> [Aim of the exercise]: Nothing outside the range is wanted. Repeat exactly the lines below from the one with "cr_hmac_secret_without_uv r) as" through the one with "(zf_counter_floor_encode_fields (cr_credential_id r)".

> [Exercise inputs]:
----

Lemma wrap_run r (w : W) o w' : zf_record_wrap_hmac_secret r w = (o, w') ->
  card w' = card w /\ forall x, o = Some x -> exists iv, len iv = 16 /\ x = sealed_secrets r iv.
Proof.
  unfold zf_record_wrap_hmac_secret. cbv zeta. intros Hr. run_step.
  pose proof (random_card_eq _ _ _ _ E) as K1.
  pose proof (random_len ZF_WRAP_IV_LEN w ltac:(by vm_compute)) as L1. rewrite E in L1. cbn [fst] in L1.
  run_step. eapply with_key_run in E0 as [K2 K3]; [|intros ? ? ?; apply encrypt_spec].
  apply ret_inj in Hr as [<- <-]. split; [congruence|]. intros x Hx.
  destruct o0 as [s|]; [|done]. injection Hx as <-. exists l. split; [done|].
  unfold sealed_secrets. by rewrite (K3 _ eq_refl).
Qed.

Lemma sealed_ok r iv : record_wf r -> len iv = 16 -> wrapped_ok (Some (sealed_secrets r iv)).
Proof.
  intros [] Hi. destruct wf_secrets0 as (H1 & H2 & _). split; [|done].
  cbn. rewrite device_encrypt_len, len_app, H1, H2. done.
Qed.

(** Opening the sealed material gives the record its secrets back. *)
Lemma unseal r f iv : record_wf r -> cr_hmac_secret r = true ->
  let plain := device_decrypt iv (sealed_secrets r iv).1 in
  ((rd_record (decoded_state r f (Some (sealed_secrets r iv))))
     <| cr_hmac_secret_without_uv := takeZ ZF_HMAC_SECRET_LEN plain |>
     <| cr_hmac_secret_with_uv := takeZ ZF_HMAC_SECRET_LEN (dropZ ZF_HMAC_SECRET_LEN plain) |>
     <| cr_hmac_secret := true |> <| cr_storage_version := ZF_STORE_VERSION |> <| cr_in_use := true |>) = r.
Proof.
  intros [] Hh. destruct wf_secrets0 as (H1 & H2 & H3 & H4). cbn [sealed_secrets fst]. cbv zeta.
  rewrite device_inverse by (by apply bytes_ok_app).
  assert (takeZ ZF_HMAC_SECRET_LEN (cr_hmac_secret_without_uv r ++ cr_hmac_secret_with_uv r) =
          cr_hmac_secret_without_uv r) as -> by (rewrite <- H1; apply takeZ_app).
  assert (dropZ ZF_HMAC_SECRET_LEN (cr_hmac_secret_without_uv r ++ cr_hmac_secret_with_uv r) =
          cr_hmac_secret_with_uv r) as -> by (rewrite <- H1; apply dropZ_app).
  rewrite takeZ_all by lia.
  destruct r. cbn in *. by subst.
Qed.

Lemma plain_state r f : record_wf r -> cr_hmac_secret r = false ->
  ((rd_record (decoded_state r f None))
     <| cr_hmac_secret := false |> <| cr_storage_version := ZF_STORE_VERSION |> <| cr_in_use := true |>) = r.
Proof.
  intros [] Hh. destruct (wf_no_secrets0 Hh) as [H1 H2]. destruct r. cbn in *. by subst.
Qed.

(** Encoding fails only when the crypto engine does: the buffer always
    suffices. *)
Lemma encode_run r (w : W) o w' : record_wf r ->
  zf_store_record_format_encode r (zeros ZF_STORE_RECORD_MAX_SIZE) w = (o, w') ->
  match o with
  | Some data => exists iv wrapped, len iv = 16 /\ wrapped_ok wrapped /\
      data = record_image r (floor_file iv (cr_credential_id r) (cr_created_at r) (cr_sign_count r)) wrapped /\
      (if cr_hmac_secret r then exists iv', wrapped = Some (sealed_secrets r iv') else wrapped = None)
  | None =>
      (zf_counter_floor_encode_fields (cr_credential_id r) (cr_created_at r) (cr_sign_count r) w).1 = None \/
      cr_hmac_secret r = true /\ exists w1, (zf_record_wrap_hmac_secret r w1).1 = None
  end.
Proof.
  intros Hr. unfold zf_store_record_format_encode. intros Hx.
  change (zf_cbor_encoder_init (zeros ZF_STORE_RECORD_MAX_SIZE) ZF_STORE_RECORD_MAX_SIZE)
    with (Ok (CborEncoder (zeros ZF_STORE_RECORD_MAX_SIZE) ZF_STORE_RECORD_MAX_SIZE 0) : fallible _) in Hx.
  cbv iota in Hx. run_step. apply encode_fields_run in E as [_ K2].
  destruct o0 as [f|]; [|apply ret_inj in Hx as [<- _]; by left].
  destruct (K2 _ eq_refl) as (iv & Hi & ->). clear K2.
  set (f := floor_file _ _ _ _) in *.
  assert (Hf : floor_ok f) by (apply floor_file_ok; [done|by destruct Hr]).
  run_step.
  assert (Hwr : match o0 with
    | Some wrapped => wrapped_ok wrapped /\
        (if cr_hmac_secret r then exists iv', wrapped = Some (sealed_secrets r iv') else wrapped = None) /\
        (if cr_hmac_secret r then 15 + 2 else 15) = len (record_pairs r f wrapped)
    | None => cr_hmac_secret r = true /\ exists w1, (zf_record_wrap_hmac_secret r w1).1 = None
    end).
  { destruct (cr_hmac_secret r).
    - run_step. pose proof E0 as Ewrap. apply wrap_run in E0 as [_ K]. apply ret_inj in E as [<- _].
      destruct o1 as [x|]; [|split; [done|]; exists w0; by rewrite Ewrap].
      destruct (K _ eq_refl) as (iv' & Hi' & ->). split; [by apply sealed_ok|]. split; [by exists iv'|done].
    - apply ret_inj in E as [<- _]. done. }
  destruct o0 as [wrapped|]; [|apply ret_inj in Hx as [<- _]; by right].
  destruct Hwr as (Hw & Hcase & Hn). rewrite Hn in Hx.
  destruct (emits_run _ _ (zeros ZF_STORE_RECORD_MAX_SIZE) ZF_STORE_RECORD_MAX_SIZE
    (encode_emits r f wrapped Hr) eq_refl (record_image_fits r f wrapped Hr Hf Hw) eq_refl)
    as (e & _ & He & Ho & Hs).
  rewrite He in Hx. apply ret_inj in Hx as [<- _].
  exists iv, wrapped. split; [done|]. split; [done|]. split; [|done].
  unfold zf_cbor_encoder_size in *. unfold enc_output in Ho. done.
Qed.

----

> [Answer to this problem]:
          cr_hmac_secret_without_uv r) as -> by (rewrite <- H1; apply takeZ_app).
  assert (dropZ ZF_HMAC_SECRET_LEN (cr_hmac_secret_without_uv r ++ cr_hmac_secret_with_uv r) =
          cr_hmac_secret_with_uv r) as -> by (rewrite <- H1; apply dropZ_app).
  rewrite takeZ_all by lia.
  destruct r. cbn in *. by subst.
Qed.

Lemma plain_state r f : record_wf r -> cr_hmac_secret r = false ->
  ((rd_record (decoded_state r f None))
     <| cr_hmac_secret := false |> <| cr_storage_version := ZF_STORE_VERSION |> <| cr_in_use := true |>) = r.
Proof.
  intros [] Hh. destruct (wf_no_secrets0 Hh) as [H1 H2]. destruct r. cbn in *. by subst.
Qed.

(** Encoding fails only when the crypto engine does: the buffer always
    suffices. *)
Lemma encode_run r (w : W) o w' : record_wf r ->
  zf_store_record_format_encode r (zeros ZF_STORE_RECORD_MAX_SIZE) w = (o, w') ->
  match o with
  | Some data => exists iv wrapped, len iv = 16 /\ wrapped_ok wrapped /\
      data = record_image r (floor_file iv (cr_credential_id r) (cr_created_at r) (cr_sign_count r)) wrapped /\
      (if cr_hmac_secret r then exists iv', wrapped = Some (sealed_secrets r iv') else wrapped = None)
  | None =>
      (zf_counter_floor_encode_fields (cr_credential_id r) (cr_created_at r) (cr_sign_count r) w).1 = None \/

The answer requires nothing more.